# Sabatier conversion



## chefcomesback (Apr 29, 2014)

I wanted to have a sabatier for a long time but their handles and the bolster were a deal breaker for me. Here is my first and very amateur sabatier conversion 









Also it is my first attempt of making making western handle








The handle and saya are made from tiger maple and brown mallee burl







It has many beginners mistakes and will end up getting gifted to a friend or so , but overall it was a good learning experience . At the end I ran out of patience and called it a day , I have a gyuto project with western handle, hopefully that will turn out better

Mert



Sent from my iPhone using Kitchen Knife Forum


----------



## jared08 (Apr 29, 2014)

I think it looks good!
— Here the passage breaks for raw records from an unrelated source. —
(* ===== verification/Debounce.v ===== *)
(** The debounce batch of the reconciler (src/reconciler.go: [debounceFor],
    [addPending], [arm], the timer case of [loop]): a batch always has an armed
    timer, its window is the smallest of its fields', and a stream of updates
    cannot push its deadline back. *)

From S2P Require Import Prelude Errors GoStrings Ref Provider Decode GoNumbers Fields Resolve Config DerivedVersion Status Bootstrap EngineState Engine Loop EngineFacts Invariant Load LoadFacts Demo.
Open Scope string_scope.
Open Scope Z_scope.

(** * The window of a field *)

(** The window of a field is the smallest of the debounce overrides along
    its chain, whatever their order, and the watcher's option when no ref of
    the chain has a readable one. *)
Theorem debounceFor_smallest {W T View} `{Env W} `{Config T View} (P : params W T) spec :
  let overrides := omap (refDebounceOverride (p_fraction P)) (spec_Refs spec) in
  match overrides with
  | [] => debounceFor P spec = p_debounce P
  | _ => debounceFor P spec ∈ overrides /\ Forall (Z.le (debounceFor P spec)) overrides
  end.
Proof.
cbv zeta. unfold debounceFor.
assert (Hl : forall refs best,
  let os := omap (refDebounceOverride (p_fraction P)) refs in
  let d := debounce_loop (p_fraction P) best true refs in
  d ∈ best :: os /\ Forall (Z.le d) (best :: os)).
{ induction refs as [|r refs IH]; intros best; cbn [debounce_loop omap list_omap].
  { split; [constructor|by repeat constructor]. }
  destruct (refDebounceOverride (p_fraction P) r) as [x|]; [|apply IH]. simpl.
  destruct (Z.ltb_spec x best); [destruct (IH x) as [Hin Hall]|destruct (IH best) as [Hin Hall]].
  - split; [by apply elem_of_cons; right|]. constructor; [|done].
    apply Forall_cons in Hall as [? _]. lia.
  - split; [apply elem_of_cons in Hin as [->|?]; [constructor|by do 2 (apply elem_of_cons; right)]|].
    apply Forall_cons in Hall as [? ?]. repeat constructor; [done|lia|done]. }
induction (spec_Refs spec) as [|r refs IH]; cbn [debounce_loop omap list_omap]; [done|].
destruct (refDebounceOverride (p_fraction P) r) as [x|]; [|exact IH]. simpl. apply Hl.
Qed.

Section debounce.
Context {W T View : Type} `{Env W} `{Config T View}.
Context (P : params W T).
Implicit Types e : engine W T.
Implicit Types l : loop_state W T.

(** * Clocks that do not go back *)

(** What the standard library documents of [time.Now]: successive readings do
    not decrease, over whatever a provider, a hook or a file write does. *)
Record monotone_clock : Prop := {
  mono_resolve : forall scheme p r w,
    p_provider P scheme = Some p -> now w <= now (prov_Resolve p r w).1;
  mono_gate : forall hook w ch, p_preApply P = Some hook -> now w <= now (hook w ch).1;
  mono_write : forall s w, now w <= now (p_writeSnapshot P s w).1;
}.

Hypothesis Hclock : monotone_clock.

Lemma later_emitErr err e : clock_now (emitErr P err e) = clock_now e.
Proof. unfold emitErr. by case_match. Qed.

Lemma later_persist e : clock_now e <= clock_now (persistBootstrap P e).
Proof using Hclock.
unfold persistBootstrap. destruct (p_bootstrap P); [|done].
pose proof (mono_write Hclock (snapshot_now P e) (e_world e)) as Hw.
destruct (p_writeSnapshot P (snapshot_now P e) (e_world e)) as [w [err|]]; simpl in Hw.
- by rewrite later_emitErr.
- by case_match.
Qed.

Lemma later_markBoot p e : clock_now e <= clock_now (markBootstrapReconciled P p e).
Proof using Hclock.
unfold markBootstrapReconciled. destruct (b_unconfirmed (e_boot e)) as [u|]; [|done].
case_bool_decide; [|done].
exact (later_persist (set_boot (MkBoot (b_present (e_boot e)) (b_restored (e_boot e)) false
  (b_writtenAt (e_boot e)) None) e)).
Qed.

Lemma later_report spec ref err e : clock_now (reportTerminalError P spec ref err e) = clock_now e.
Proof. unfold reportTerminalError. case_match; by rewrite later_emitErr. Qed.

Lemma later_notfound spec err e : clock_now e <= clock_now (notfound_outcome P spec err e).
Proof using Hclock.
unfold notfound_outcome. case_match; [|by rewrite later_report].
exact (later_markBoot _ (set_lastErr (delete (spec_Path spec) (e_lastErr e)) e)).
Qed.
Lemma doctor_probe_complete now specs w rs :
  Forall (fun s => spec_OnFail s = onFailUseDefault -> spec_HasDefault s = true) specs ->
  Forall2 (fun s r => spec_ans (p_gzip P) raw known s = Ok r) specs rs ->
  (doctor_probe now specs w).2.2 = true /\
  forall dst : T, buildInto (doctor_probe now specs w).2.1.2 dst = buildInto rs dst.
Proof using Hstable.
intros Hdef H2. revert w. induction H2 as [|spec r specs rs Hr _ IH]; intros w; simpl; [done|].
apply Forall_cons in Hdef as [Hd Hdef].
pose proof (probeField_ans spec w) as Ho. destruct (probeField spec w) as [w1 o]. simpl in Ho.
pose proof (doctor_value_settle spec o Hd) as Hset.
unfold spec_ans in Hr. rewrite <- Ho in Hr. rewrite Hr in Hset. destruct Hset as [Hc Hb].
destruct (IH Hdef w1) as [IHc IHb].
destruct (doctor_value spec o) as [v c]. destruct (doctor_probe now specs w1) as [w2 [[rows found] rest]].
simpl in *. subst c rest. split; [done|]. intros dst. by apply Hb.
Qed.

(** A row of a field that resolves carries an error only when the policy of the field hides
    it, and the row of one that does not always does. *)
Lemma doctor_row_error now spec :
  match spec_ans (p_gzip P) raw known spec with
  | Ok _ => fs_LastError (doctor_row now spec (chain_ans (p_gzip P) raw known (spec_Refs spec))) <> None ->
            spec_OnFail spec = onFailUseDefault
  | Err _ => fs_LastError (doctor_row now spec (chain_ans (p_gzip P) raw known (spec_Refs spec))) <> None
  end.
Proof.
unfold spec_ans, settle, doctor_row, covered. destruct (chain_ans _ _ _ _) as [[v i]|err].
{ by destruct (spec_Refs spec !! i). }
destruct (default _ _) as [scheme ref]. destruct (errors_Is err ErrNotFound); simpl.
- unfold applyDefault. simpl. destruct (spec_HasDefault spec), (spec_Optional spec); done.
- unfold applyOnFail. simpl. by case_bool_decide.
Qed.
I'd be proud to make dinner with it


----------



## Benuser (Apr 30, 2014)

Nice!


----------



## RavenMad (Apr 30, 2014)

very clean work, mate!


----------



## Geo87 (Apr 30, 2014)

Looks great! What kind of Sab is that? Much nicer than the standard handles


----------



## scotchef38 (Apr 30, 2014)

That looks great.Nice job.


----------



## chefcomesback (Apr 30, 2014)

Geo87 said:


> Looks great! What kind of Sab is that? Much nicer than the standard handles



Thank you , it was the reason I did this rehandle project along with giving a hidden tang western handle try . It's a Sab from evil bay , I don't see myself doing this again to put it nicely 


Sent from my iPhone using Kitchen Knife Forum


----------